The Willow
The Cradle
Once upon a time, there was a tree, more exactly, a Willow. A long crying, pending canopy, leafs touching the ground. An old leafy tree named Willow. Its rugged trunk, long carved wrinkles through its peel, above the blooded sap. Its roots always looking for hide in the bank, dirt sandy shore of the river bed. It leans softly, casting a bleak shadow above the running waters.
They cry for mercy, those roots, while digging, like a thousand fingers, for your lost body, wretched limbs, lost soul, as the Willow itself looks for your spirit, there, amidst the never ending tides, the eye lashing yellow sky, sun fueled firmament.

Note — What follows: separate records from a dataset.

(* ===== verification/TxnDt.v ===== *)
(** * TxnDt: distributed tracing headers of transactions (src/axiom/nr_txn.c, nr_segment.c)

    A transaction makes a payload or W3C headers for a request that it sends,
    with the identifier of the segment of the request; at its start it accepts
    those of the request that it serves.  Each step is counted in a
    supportability metric. *)

From S2P Require Import Prelude Memory CString Strings Double Object ObjectJson ObjectParse ObjectRoundtrip ObjectFields Rules.
From S2P Require DistributedTrace TraceContext HashMap Base64 Random Guid.
From S2P Require Import Metrics Synthetics Errors Txn TxnName TxnCat TxnMetrics TxnEvents.
Local Open Scope Z_scope.

Definition NR_DISTRIBUTED_TRACE_ACCEPT_SUCCESS := lit "Supportability/DistributedTrace/AcceptPayload/Success".
Definition NR_DISTRIBUTED_TRACE_ACCEPT_CREATE_BEFORE_ACCEPT := lit "Supportability/DistributedTrace/AcceptPayload/Ignored/CreateBeforeAccept".
Definition NR_DISTRIBUTED_TRACE_ACCEPT_MULTIPLE := lit "Supportability/DistributedTrace/AcceptPayload/Ignored/Multiple".
Definition NR_DISTRIBUTED_TRACE_ACCEPT_UNTRUSTED_ACCOUNT := lit "Supportability/DistributedTrace/AcceptPayload/Ignored/UntrustedAccount".
Definition NR_DISTRIBUTED_TRACE_CREATE_SUCCESS := lit "Supportability/DistributedTrace/CreatePayload/Success".
Definition NR_DISTRIBUTED_TRACE_CREATE_EXCEPTION := lit "Supportability/DistributedTrace/CreatePayload/Exception".
Definition NR_DISTRIBUTED_TRACE_W3C_CREATE_SUCCESS := lit "Supportability/TraceContext/Create/Success".
Definition NR_DISTRIBUTED_TRACE_W3C_CREATE_EXCEPTION := lit "Supportability/TraceContext/Create/Exception".
Definition NR_DISTRIBUTED_TRACE_W3C_ACCEPT_SUCCESS := lit "Supportability/TraceContext/Accept/Success".

Definition NEWRELIC : list Z := lit "newrelic".
Definition W3C_TRACESTATE : list Z := lit "tracestate".
Definition W3C_TRACEPARENT : list Z := lit "traceparent".

(** ** The segment of a request *)

(** What of a segment matters here; [own_txn] says whether it points to the
    transaction at hand. *)
Record nr_segment_t := Segment { segment_id : option (list Z); segment_priority : Z; own_txn : bool }.

Definition NR_SEGMENT_PRIORITY_DT : Z := Z.shiftl 1 15.
Definition NR_SEGMENT_PRIORITY_LOG : Z := Z.shiftl 1 14.

Definition nr_segment_set_priority_flag (segment : option nr_segment_t) (flag : Z) : option nr_segment_t :=
  (λ s, Segment (segment_id s) (Z.lor (segment_priority s) flag) (own_txn s)) <$> segment.

(** A random number is always drawn, [nr_random_range_returns]; its [None] is carried along. *)
Definition drawn {A} (x : option A) : outcome A := match x with Some a => Done a | None => OutOfFuel end.

(** The identifier, the segment and the generator of the transaction. *)
Definition nr_segment_ensure_id (segment : option nr_segment_t) (txn : option nrtxn_t) (rnd : option Random.nr_random_t) :
    outcome (option (list Z) * option nr_segment_t * option Random.nr_random_t) :=
  match segment, txn with
  | Some s, Some _ =>
      match segment_id s with
      | None =>
          if nr_txn_should_create_span_events txn then
            '(id, rnd) ← drawn (Guid.nr_guid_create rnd);
            Done (Some id, Some (Segment (Some id) (segment_priority s) (own_txn s)), rnd)
          else Done (None, segment, rnd)
      | Some id => Done (Some id, segment, rnd)
      end
  | _, _ => Done (None, segment, rnd)
  end.

(** ** Headers for a request

    Every function returns its text, the transaction, the segment and the
    generator; [now] is the time on the clock. *)
Section create.
Context `{Allocator Z} (radix : Z) (now : Z).

Definition nr_txn_create_w3c_traceparent_header (txn : option nrtxn_t) (segment : option nr_segment_t) (rnd : option Random.nr_random_t) :
    outcome (option (list Z) * option nrtxn_t * option nr_segment_t * option Random.nr_random_t) :=
  let ended header segment rnd :=
    let txn := nr_txn_force_single_count txn (Some
      (match header with Some _ => NR_DISTRIBUTED_TRACE_W3C_CREATE_SUCCESS | None => NR_DISTRIBUTED_TRACE_W3C_CREATE_EXCEPTION end)) in
    Done (header, txn, segment, rnd) in
  match txn ≫= distributed_trace with
  | None => ended None segment rnd
  | Some dt =>
      match DistributedTrace.nr_distributed_trace_get_trace_id (Some dt) with
      | None => ended None segment rnd
      | Some trace_id =>
          let header span_id := TraceContext.nr_distributed_trace_create_w3c_traceparent_header (Some trace_id) span_id
                                  (DistributedTrace.nr_distributed_trace_is_sampled (Some dt)) in
          '(span_id, segment, rnd) ← nr_segment_ensure_id segment txn rnd;
          match span_id with
          | None => '(span_id, rnd) ← drawn (Guid.nr_guid_create rnd); ended (header (Some span_id)) segment rnd
          | Some _ => ended (header span_id) segment rnd
          end
      end
  end.

Definition nr_txn_create_w3c_tracestate_header (txn : option nrtxn_t) (segment : option nr_segment_t) (rnd : option Random.nr_random_t) :
    outcome (option (list Z) * option nr_segment_t * option Random.nr_random_t) :=
  match txn ≫= λ t, pair t <$> distributed_trace t with
  | None => Done (None, segment, rnd)
  | Some (t, dt) =>
      '(span_id, segment, rnd) ← (if flag (span_events_enabled (options t)) then nr_segment_ensure_id segment txn rnd else Done (None, segment, rnd));
      let txn_id := if flag (analytics_events_enabled (options t))
                    then Some (nr_strdup (DistributedTrace.nr_distributed_trace_get_txn_id (Some dt))) else None in
      Done (TraceContext.nr_distributed_trace_create_w3c_tracestate_header radix now (Some dt) span_id txn_id, segment, rnd)
  end.

Definition nr_txn_create_distributed_trace_payload (txn : option nrtxn_t) (segment : option nr_segment_t) (rnd : option Random.nr_random_t) :
    outcome (option (list Z) * option nrtxn_t * option nr_segment_t * option Random.nr_random_t) :=
  let ended text segment rnd :=
    let txn := nr_txn_force_single_count txn (Some
      (match text with Some _ => NR_DISTRIBUTED_TRACE_CREATE_SUCCESS | None => NR_DISTRIBUTED_TRACE_CREATE_EXCEPTION end)) in
    Done (text, txn, segment, rnd) in
  match txn, segment with
  | Some t, Some s =>
      if negb (flag (distributed_tracing_enabled (options t))) then ended None segment rnd
      else if distributed_tracing_exclude_newrelic_header (options t) then ended None segment rnd
      else if negb (flag (span_events_enabled (options t))) && negb (flag (analytics_events_enabled (options t))) then ended None segment rnd
      else if negb (own_txn s) then ended None segment rnd
      else
        '(id, segment, rnd) ← nr_segment_ensure_id segment txn rnd;
        let payload := DistributedTrace.nr_distributed_trace_payload_create now (distributed_trace t) id in
        let text := DistributedTrace.nr_distributed_trace_payload_as_text radix (Some payload) in
        ended text (nr_segment_set_priority_flag segment NR_SEGMENT_PRIORITY_DT) rnd
  | _, _ => ended None segment rnd
  end.
End create.

(** ** Headers of the request that is served *)
Abbreviation header_map_t := (HashMap.nr_hashmap_t (option (list Z))).

Section accept.
Context `{Allocator Z} (radix : Z) (address : list Z → Z) (regex_capture : list Z → list Z → option TraceContext.substrings).

Definition nr_txn_accept_new_relic_header (txn : option nrtxn_t) (nr_header transport_type : option (list Z)) : outcome (bool * option nrtxn_t) :=
  match txn ≫= λ t, pair t <$> distributed_trace t with
  | None => Done (false, txn)
  | Some (t, dt) =>
      '(obj_payload, error) ← DistributedTrace.nr_distributed_trace_convert_payload_to_object radix address nr_header None;
      match obj_payload with
      | None => Done (false, nr_txn_force_single_count txn error)
      | Some _ =>
          let trusted_key := match DistributedTrace.nr_distributed_trace_object_get_trusted_key obj_payload with
                             | Some k => Some k
                             | None => DistributedTrace.nr_distributed_trace_object_get_account_id obj_payload
                             end in
          if negb (nr_txn_is_account_trusted_dt txn trusted_key)
          then Done (false, nr_txn_force_single_count txn (Some NR_DISTRIBUTED_TRACE_ACCEPT_UNTRUSTED_ACCOUNT))
          else
            let '(accepted, dt, error) := DistributedTrace.nr_distributed_trace_accept_inbound_payload (Some dt) obj_payload transport_type error in
            let txn := Some (on_trace (λ _, dt) t) in
            if negb accepted then Done (false, nr_txn_force_single_count txn error) else Done (true, txn)
      end
  end.
Definition nr_header_encode (txn : option nrtxn_t) (string : option (list Z)) : option (list Z) :=
  txn ≫= λ t, Base64.nr_obfuscate string (encoding_key t) 0.

(** The string that the decoded bytes are. *)
Definition nr_header_decode (txn : option nrtxn_t) (encoded_string : option (list Z)) : option (list Z) :=
  match txn with
  | None => None
  | Some t =>
      if decide (nr_header_validate_encoded_string encoded_string = NR_SUCCESS)
      then cstr <$> Base64.nr_deobfuscate encoded_string (encoding_key t) 0
      else None
  end.

Definition nr_header_create_distributed_trace_map (nr_header traceparent tracestate : option (list Z)) : option header_map_t :=
  match nr_header, traceparent with
  | None, None => None
  | _, _ =>
      let set_if (key : list Z) (value : option (list Z)) (header_map : option header_map_t) :=
        match value with
        | Some _ => (HashMap.nr_hashmap_set header_map (Some key) (Some (nr_strdup value))).2
        | None => header_map
        end in
      set_if W3C_TRACESTATE tracestate (set_if W3C_TRACEPARENT traceparent (set_if NEWRELIC nr_header (Some (HashMap.nr_hashmap_create true))))
  end.
(* ===== verification/SpanEvent.v ===== *)
(** * SpanEvent: span events (src/axiom/nr_span_event.c)

    A span event is three hash objects: what the agent knows of the span, and
    the attributes of the agent and of the user.  Each setter sets a member of
    one of them. *)

From S2P Require Import Prelude Memory CString Strings Double Buffer Json Object ObjectJson ObjectParse ObjectRoundtrip ObjectFields ObjectMaps Rules Synthetics Errors Txn TxnName TxnCat TxnMetrics.
Local Open Scope Z_scope.

Record nr_span_event_t := SpanEvent {
  span_trace_id : option (list Z);
  span_intrinsics : obj;
  agent_attributes : obj;
  user_attributes : obj }.

Inductive nr_span_category_t := NR_SPAN_GENERIC | NR_SPAN_HTTP | NR_SPAN_DATASTORE | NR_SPAN_MESSAGE.
Inductive nr_span_spankind_t := NR_SPANKIND_PRODUCER | NR_SPANKIND_CLIENT | NR_SPANKIND_CONSUMER | NR_SPANKIND_NO_SPANKIND.
Inductive nr_span_event_datastore_member_t :=
| NR_SPAN_DATASTORE_COMPONENT | NR_SPAN_DATASTORE_DB_STATEMENT | NR_SPAN_DATASTORE_DB_INSTANCE
| NR_SPAN_DATASTORE_PEER_ADDRESS | NR_SPAN_DATASTORE_PEER_HOSTNAME | NR_SPAN_DATASTORE_DB_SYSTEM.
Inductive nr_span_event_external_member_t := NR_SPAN_EXTERNAL_COMPONENT | NR_SPAN_EXTERNAL_URL | NR_SPAN_EXTERNAL_METHOD.
Inductive nr_span_event_message_member_t :=
| NR_SPAN_MESSAGE_DESTINATION_NAME | NR_SPAN_MESSAGE_MESSAGING_SYSTEM | NR_SPAN_MESSAGE_SERVER_ADDRESS | NR_SPAN_MESSAGE_SERVER_PORT
| NR_SPAN_MESSAGE_MESSAGING_DESTINATION_ROUTING_KEY | NR_SPAN_MESSAGE_MESSAGING_DESTINATION_PUBLISH_NAME.
Inductive nr_span_event_parent_attributes_t :=
| NR_SPAN_PARENT_TYPE | NR_SPAN_PARENT_APP | NR_SPAN_PARENT_ACCOUNT | NR_SPAN_PARENT_TRANSPORT_TYPE.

The Willow keeps there, it has been there for ages, carefully watching for our lives, as the tides come and go, day after day, morning before morning, nights without moon. Its leafs drop once and awhile, kissed by the wind, but it never looses them all, not until the great winter march stomps in its breath.
The Willow keeps on its feet, bold, the stream comes, the stream goes, fades away, glittering a million unsounded times. With it, the boats, wooden canoes filled with the living corpses, they float along the circling waves, swapping courses. One of them is mine, the other probably is yours, those are certainly theirs.
The ancient tree is the silent teller, leader of the self driven dreams, guardian of lost souls. There she waits, above the land, bellow the sky, side by side with the waters running through the muddy bank.
Devourer of thoughts, he was there long before time. Time is one of its many falling leafs, grayish, brown, orange, the colors of many winters that have embraced us, of so many that will come again, for us, undistinguished by the snowy seasons.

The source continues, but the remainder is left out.